Spears v. Willis

PUTNAM, J.

In the autumn of 1879, defendant being the owner of letters patent No. 189,330, for an improvement in “sap spouts/* the parties entered into an oral agreement that defendant should sell to plaintiff an undivided half interest in said patent for $500, and that plaintiff and defendant, as copartners, should enter into the business of manufacturing and selling sap spouts made under said letters patent. Thereafter they entered into said partnership, and carried on said business under the name of Willis & Spears until 1887. The referee finds—and the evidence seems to sustain his findings—as follows, viz.:

“(5) That on or about the 19th day of January, 1887, Willis & Spears entered into a contract with Charles Miller & Son, of which the following is a copy:
‘“Utica, N. Y., Jan. 19, 1887.
“ ‘Charles Miller & Son—Gentlemen: We do hereby give you the exclusive sale of the Willis sap spout for the United States during the lifetime of the patent, about eight years, in consideration of your buying outright the spouts we now have on hand, paying for them $14 per M. for the large size, or No. 1, $10 per M. for the small size, or No. 2, and additional spouts required for this year are to be paid for at the same rate; and also in consideration of your buying not less than one hundred M. spouts each year after this. The price of spouts to be advanced or reduced in case of an increase or diminished cost of manufacturing them, and you are to fix the price to jobbers and the retail dealers yourselves, in proportion. Terms of payment, half March 15th, and half May 15, of each year. [Signed] Willis & Spears.’
“‘Utica, N. Y., Jan. 19, 1887.
“ ‘Messrs. Willis & Spears—Gentlemen: We hereby accept your proposition of this date, giving us the exclusive sale in the United States of the Willis sap spout for the terms mentioned. Yours, truly,
[Signed] “ ‘Chas. Miller & Son.’ ”
“(8) The sap spouts manufactured by the said copartners were not made in strict conformity to the specifications of the patent No. 189,330, but at the commencement of said copartnership the spouts were made after patterns furnished by said defendant, and which patterns were embraced in said *551sale, and were used as a part of the partnership property, and from time to time different alterations and improvements have been made in the spout which was manufactured by said copartnership, and there is now being manufactured and furnished to said Miller & Son a spout substantially in the. form and in the pattern which was in use by, and being manufactured by, said firm of Willis & Spears immediately prior to, and at the time of, the making of said contract with said Miller & Son. And the spouts which have been manufactured and sold by said copartnership, and which have been furnished to said Miller & Son, are each marked, ‘Pat. 1887.’'”
“(10) In the fall of 1887 the plaintiff removed from Colton to Canton, where he has since resided, and since that time he has taken no active part in the partnership business, and has given no time or attention to said business. Prior to such removal, both the said copartners had resided at Colton, and the partnership business had been carried on from that place, and each party had contributed about equally of his time and attention to said business.
“(11) Soon after the removal of said plaintiff from Colton the defendant' stated to him that he should not continue the business of making sap spouts, and divide with him, and that there was not enough of the business to divide; that he must buy out the business, or sell,—to which the plaintiff replied that he would sell his interest in the business, and would name a low figure. But no further negotiation was had, and no proposition or agreement made; and thereafter the defendant notified said Miller & Son that he was carrying on said business in his own name, and requested them to change the account to his name, and he tore the name of Willis & Spears from said contract, and from that time the correspondence and remittances from Miller & Son were to the defendant personally.”

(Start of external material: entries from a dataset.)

Lemma wrap_keyed d s :
  keyed d s ->
  exists s' nonce ct, wrap_dek urandom s = (s', Ok (b64encode (nonce +:+ ct))) /\
    c_svc s' = c_svc s /\ String.length nonce = _NONCE_SIZE /\ seal (cs_kek (c_svc s)) nonce d = Ok ct.
Proof.
  intros Hs. unfold wrap_dek. rewrite (bind_ok_eq _ _ _ _ _ (get_dek_keyed d s Hs)).
  destruct Hs as [Hd [Hk Hl]]. unfold bind, draw, gets, lift_res, ret. simpl.
  destruct (seal_defined (cs_kek (c_svc s)) (urandom _NONCE_SIZE (c_draws s)) d) as [ct Hct].
  - done.
  - apply urandom_size.
  - rewrite (Hl d Hd). done.
  - rewrite Hct. eexists _, _, ct. repeat split; [by rewrite urandom_size|done].
Qed.

Lemma encrypt_keyed d s p :
  keyed d s -> data_limit (String.length p) ->
  exists s' nonce ct, encrypt urandom p s = (s', Ok (b64encode (nonce +:+ ct))) /\
    c_svc s' = c_svc s /\ String.length nonce = _NONCE_SIZE /\ seal d nonce p = Ok ct.
Proof.
  intros Hs Hp. unfold encrypt. rewrite (bind_ok_eq _ _ _ _ _ (get_dek_keyed d s Hs)).
  destruct Hs as [Hd [Hk Hl]]. unfold bind, draw, lift_res, ret. simpl.
  destruct (seal_defined d (urandom _NONCE_SIZE (c_draws s)) p) as [ct Hct];
    [by apply Hl | apply urandom_size | done|].
  rewrite Hct. eexists _, _, ct. repeat split; [by rewrite urandom_size|done].
Qed.

Lemma decrypt_keyed d s p nonce ct :
  keyed d s -> String.length nonce = _NONCE_SIZE -> seal d nonce p = Ok ct ->
  decrypt urandom (b64encode (nonce +:+ ct)) s = (s, Ok p).
Proof.
  intros Hs Hn Hct. unfold decrypt, try_except, bind, lift_res. rewrite b64decode_encode. simpl.
  rewrite (get_dek_keyed d s Hs), head_app, tail_app by done. by rewrite (unseal_seal _ _ _ _ Hct).
Qed.

(** ** What was encrypted stays readable *)

Lemma holds_step d s s' : holds d s -> c_svc s' = c_svc s -> holds d s'.
Proof. unfold holds. by intros Hs ->. Qed.

Lemma decrypt_frame d t s : holds d s -> c_svc (fst (decrypt urandom t s)) = c_svc s.
Proof.
  intros Hs. unfold decrypt, try_except, bind, lift_res.
  destruct (b64decode t) as [raw|]; [|done]. simpl. rewrite (get_dek_holds d s Hs).
  by destruct (unseal _ _ _).
Qed.

Lemma encrypt_frame d p s : holds d s -> c_svc (fst (encrypt urandom p s)) = c_svc s.
Proof.
  intros Hs. unfold encrypt. rewrite (bind_ok_eq _ _ _ _ _ (get_dek_holds d s Hs)).
  unfold bind, draw, lift_res. by destruct (seal d _ p).
Qed.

The defendant claims that from the period that he so tore the name of Willis & Spears from said contract the plaintiff has had no interest in the said business, and he refuses to account with him, or to convey to him a one-half interest in the said patent. Plaintiff has never paid the purchase price for said patent, nor has the defendant ever demanded such payment. The defendant continued to furnish sap spouts to Miller & Son up to the time of the trial of the action.

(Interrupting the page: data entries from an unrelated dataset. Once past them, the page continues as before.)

(* ===== verification/Ports.v ===== *)
(** * Ports: connectors/ports.py

    The connector ports as interfaces over the outside world [V]: one class per
    protocol.  [EmailLaws] is what the email port documents of [send]: it is
    idempotent on its key.  [RefWorld] is a world of the four reference adapters
    and an audit log; it implements every port and satisfies the law. *)

From Stdlib Require Import ZArith Lia Ascii String List.
From stdpp Require Import base list strings.
From S2P Require Import Prelude PyTime ConnErrors Effects Domain Reference.

Open Scope string_scope.
Open Scope list_scope.
Open Scope Z_scope.
Open Scope cam_scope.

Class CaseConnector (V : Type) := {
  cc_get_matter : string -> M V Matter;
  cc_create_matter : MatterDraft -> M V Matter;
  cc_list_deadlines : string -> M V (list Deadline) }.

Class CRMConnector (V : Type) := {
  crm_upsert_contact : Contact -> M V Contact;
  crm_find_contact : string -> M V (list Contact) }.

Class EmailConnector (V : Type) := {
  ec_create_draft : Communication -> M V string;
  ec_send : string -> string -> M V string }.

Class DocStoreConnector (V : Type) := {
  ds_put : Document -> string -> M V Document;
  ds_get : string -> M V (Document * string);
  ds_move : string -> string -> ACL -> M V Document }.

(** The messages a mail system has sent, by idempotency key.  A draft sends
    nothing; a send touches its own key only, what is recorded under a key never
    changes, and a send that returns has recorded what it returns. *)
Class EmailLaws (V : Type) `{EmailConnector V} := {
  ec_sent : V -> dict string string;
  draft_sends_nothing c v : ec_sent (fst (ec_create_draft c v)) = ec_sent v;
  send_other_keys d k k' v : k' <> k -> dget k' (ec_sent (fst (ec_send d k v))) = dget k' (ec_sent v);
  send_keeps d k v m : dget k (ec_sent v) = Some m -> dget k (ec_sent (fst (ec_send d k v))) = Some m;
  send_records d k v v' m : ec_send d k v = (v', Ok m) -> dget k (ec_sent v') = Some m }.

Section Unsent.
Context {V : Type} {EC : EmailConnector V} {EL : EmailLaws V}.

(** A call of the outside world that leaves the sent messages as they are. *)
Definition sends_nothing {A} (m : M V A) : Prop := forall v, ec_sent (fst (m v)) = ec_sent v.

Definition unsent {T} (L : dict string string) : sys T V -> Prop := world_sat (fun v => ec_sent v = L).

Lemma unsent_on_world {T A} L (m : M V A) : sends_nothing m -> keeps (unsent (T := T) L) (on_world m).
Proof. intros Hm. apply world_on_world. intros v <-. apply Hm. Qed.

Lemma unsent_on_store {T A} L (m : M T A) : keeps (unsent L) (on_store m).
Proof. apply world_on_store. Qed.

Lemma unsent_get_now {T} L clock : keeps (unsent (T := T) L) (get_now clock).
Proof. apply world_get_now. Qed.

Lemma unsent_uuid4 {T} L uuids : keeps (unsent (T := T) L) (uuid4 uuids).
Proof. apply world_uuid4. Qed.

Lemma draft_unsent c : sends_nothing (ec_create_draft c).
Proof. intros v. apply draft_sends_nothing. Qed.
End Unsent.

#[export] Hint Resolve unsent_on_world unsent_on_store unsent_get_now unsent_uuid4 draft_unsent : cam.

(** Step through a handler: what each call keeps, the handler keeps. *)
Ltac keep_going := repeat first
  [ apply keeps_ret | apply keeps_bind; [solve [auto with cam] | intros ?] | case_match ].

(** ** The reference adapters as one world *)

Record RefWorld := mk_RefWorld {
  rw_case : Adapter CaseData;
  rw_crm : Adapter CrmData;
  rw_email : Adapter EmailData;
  rw_docs : Adapter DocData;
  rw_audit : list AuditEvent;
  rw_uuids : nat }.

Definition set_case (a : Adapter CaseData) (w : RefWorld) : RefWorld :=
  mk_RefWorld a (rw_crm w) (rw_email w) (rw_docs w) (rw_audit w) (rw_uuids w).
Definition set_crm (a : Adapter CrmData) (w : RefWorld) : RefWorld :=
  mk_RefWorld (rw_case w) a (rw_email w) (rw_docs w) (rw_audit w) (rw_uuids w).
Definition set_email (a : Adapter EmailData) (w : RefWorld) : RefWorld :=
  mk_RefWorld (rw_case w) (rw_crm w) a (rw_docs w) (rw_audit w) (rw_uuids w).
Definition set_docs (a : Adapter DocData) (w : RefWorld) : RefWorld :=
  mk_RefWorld (rw_case w) (rw_crm w) (rw_email w) a (rw_audit w) (rw_uuids w).
Definition set_rw_uuids (n : nat) (w : RefWorld) : RefWorld :=
  mk_RefWorld (rw_case w) (rw_crm w) (rw_email w) (rw_docs w) (rw_audit w) n.

(** An adapter's computation in this world; all draw on one supply of uuids. *)
Definition on_adapter {T A} (g : RefWorld -> Adapter T) (p : Adapter T -> RefWorld -> RefWorld)
    (m : AM T unit A) : M RefWorld A := fun w =>
  let '(s, r) := m (mk_sys (g w) tt 0 (rw_uuids w)) in
  (set_rw_uuids (sys_uuids s) (p (sys_store s) w), r).

(** The audit service as a callback that appends. *)
Definition ref_audit (ev : AuditEvent) : M RefWorld unit :=
  modify (fun w => mk_RefWorld (rw_case w) (rw_crm w) (rw_email w) (rw_docs w)
                     (rw_audit w ++ [ev]) (rw_uuids w)).

Definition empty_ref_world : RefWorld :=
  mk_RefWorld (mk_Adapter (mk_CaseData [] []) None) (mk_Adapter [] None)
    (mk_Adapter (mk_EmailData [] []) None) (mk_Adapter (mk_DocData [] []) None) [] 0.

Section RefPorts.
Context (uuids : nat -> string) (sha256_hex : string -> string).

Definition ref_case : CaseConnector RefWorld := {|
  cc_get_matter id := on_adapter rw_case set_case (get_matter id);
  cc_create_matter d := on_adapter rw_case set_case (create_matter uuids d);
  cc_list_deadlines id := on_adapter rw_case set_case (list_deadlines id) |}.

Definition ref_crm : CRMConnector RefWorld := {|
  crm_upsert_contact c := on_adapter rw_crm set_crm (upsert_contact uuids c);
  crm_find_contact q := on_adapter rw_crm set_crm (find_contact q) |}.

Definition ref_email : EmailConnector RefWorld := {|
  ec_create_draft c := on_adapter rw_email set_email (create_draft uuids c);
  ec_send d k := on_adapter rw_email set_email (send uuids d k) |}.

Definition ref_docs : DocStoreConnector RefWorld := {|
  ds_put d b := on_adapter rw_docs set_docs (put_doc uuids sha256_hex d b);
  ds_get id := on_adapter rw_docs set_docs (get_doc id);
  ds_move id folder acl := on_adapter rw_docs set_docs (move_doc id folder acl) |}.

Definition ref_sent (w : RefWorld) : dict string string := em_sent (ad_data (rw_email w)).

(** What one call of [send] does to the record of sent messages. *)
Lemma ref_send_sent d k w :
  let r := ec_send (EmailConnector := ref_email) d k w in
  match dget k (ref_sent w) with
  | Some m => ref_sent (fst r) = ref_sent w /\ (forall m', snd r = Ok m' -> m' = m)
  | None => (exists m, snd r = Ok m /\ ref_sent (fst r) = dset k m (ref_sent w)) \/
            (ref_sent (fst r) = ref_sent w /\ exists e, snd r = Err e)
  end.
Proof.
  unfold ref_sent. destruct w as [ca cr [[dr se] inj] dc au n]. cbn.
  unfold on_adapter, send, maybe_raise, bind, on_data, on_store, zoom, gets. cbn.
  destruct inj as [e|]; cbn; [destruct (dget k se); cbn; eauto; by split|].
  destruct (dget k se) as [m|] eqn:E; cbn; [split; [done|]; by intros m' [= <-]|].
  destruct (dmem d dr); cbn; eauto.
Qed.

Lemma ref_email_laws : EmailLaws RefWorld (H := ref_email).
Proof.
  refine (Build_EmailLaws _ ref_email ref_sent _ _ _ _).
  - intros c [ca cr [[dr se] inj] dc au n]. by destruct inj.
  - intros d k k' v Hne. pose proof (ref_send_sent d k v) as H. cbn in H |- *.
    destruct (dget k (ref_sent v)); [by destruct H as [-> _]|].
    destruct H as [(m & _ & ->)|[-> _]]; [by apply dget_dset_ne|done].
  - intros d k v m Hm. pose proof (ref_send_sent d k v) as H. cbn in H |- *. rewrite Hm in H.
    by destruct H as [-> _].
  - intros d k v v' m E. pose proof (ref_send_sent d k v) as H. cbn in H, E. rewrite E in H.
    cbn in H. destruct (dget k (ref_sent v)) as [m0|] eqn:E0.
    + destruct H as [-> H]. by rewrite (H m eq_refl).
    + destruct H as [(m1 & [= ->] & ->)|[_ (e & ?)]]; [apply dget_dset_eq|done].
Defined.
End RefPorts.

The answer admits the sale of an undivided one-half of the patent right in question by defendant to plaintiff, and the formation of, the partnership, as alleged in the complaint; and hence, no issue in these regards being raised in the pleadings, the conclusions of the referee, founded on such admissions, cannot be deemed erroneous. Were there not such admissions, however, by the verbal agreement between the parties, under which they had, as copartners, carried on the business for eight years, treating said patent right during that period as partnership property, and under all the circumstances of the case, the plaintiff acquired an equitable title or interest in said invention, which equity will protect. The evidence disclosed an equity in favor of plaintiff, rendering a judgment for specific performance proper. Burr v. De La Vergne, 102 N. Y. 416-422, 7 N. E. Rep. 366; Somerby v. Buntin, 118 Mass. 279; Hapgood v. Rosenstock, 23 Fed. Rep. 87; Adams v. Messinger, 147 Mass. 189, 17 N. E. Rep. 491; Binney v. Annan, 107 Mass. 94; 18 Amer. & Eng. Enc. Law, 139. We therefore conclude that the referee did not err in holding that the equitable title to said patent vested in the firm of Willis & Spears, and in directing an assignment thereof by defendant to plaintiff *552pursuant to the oral contract, and a sale of the partnership assets, including said patent right.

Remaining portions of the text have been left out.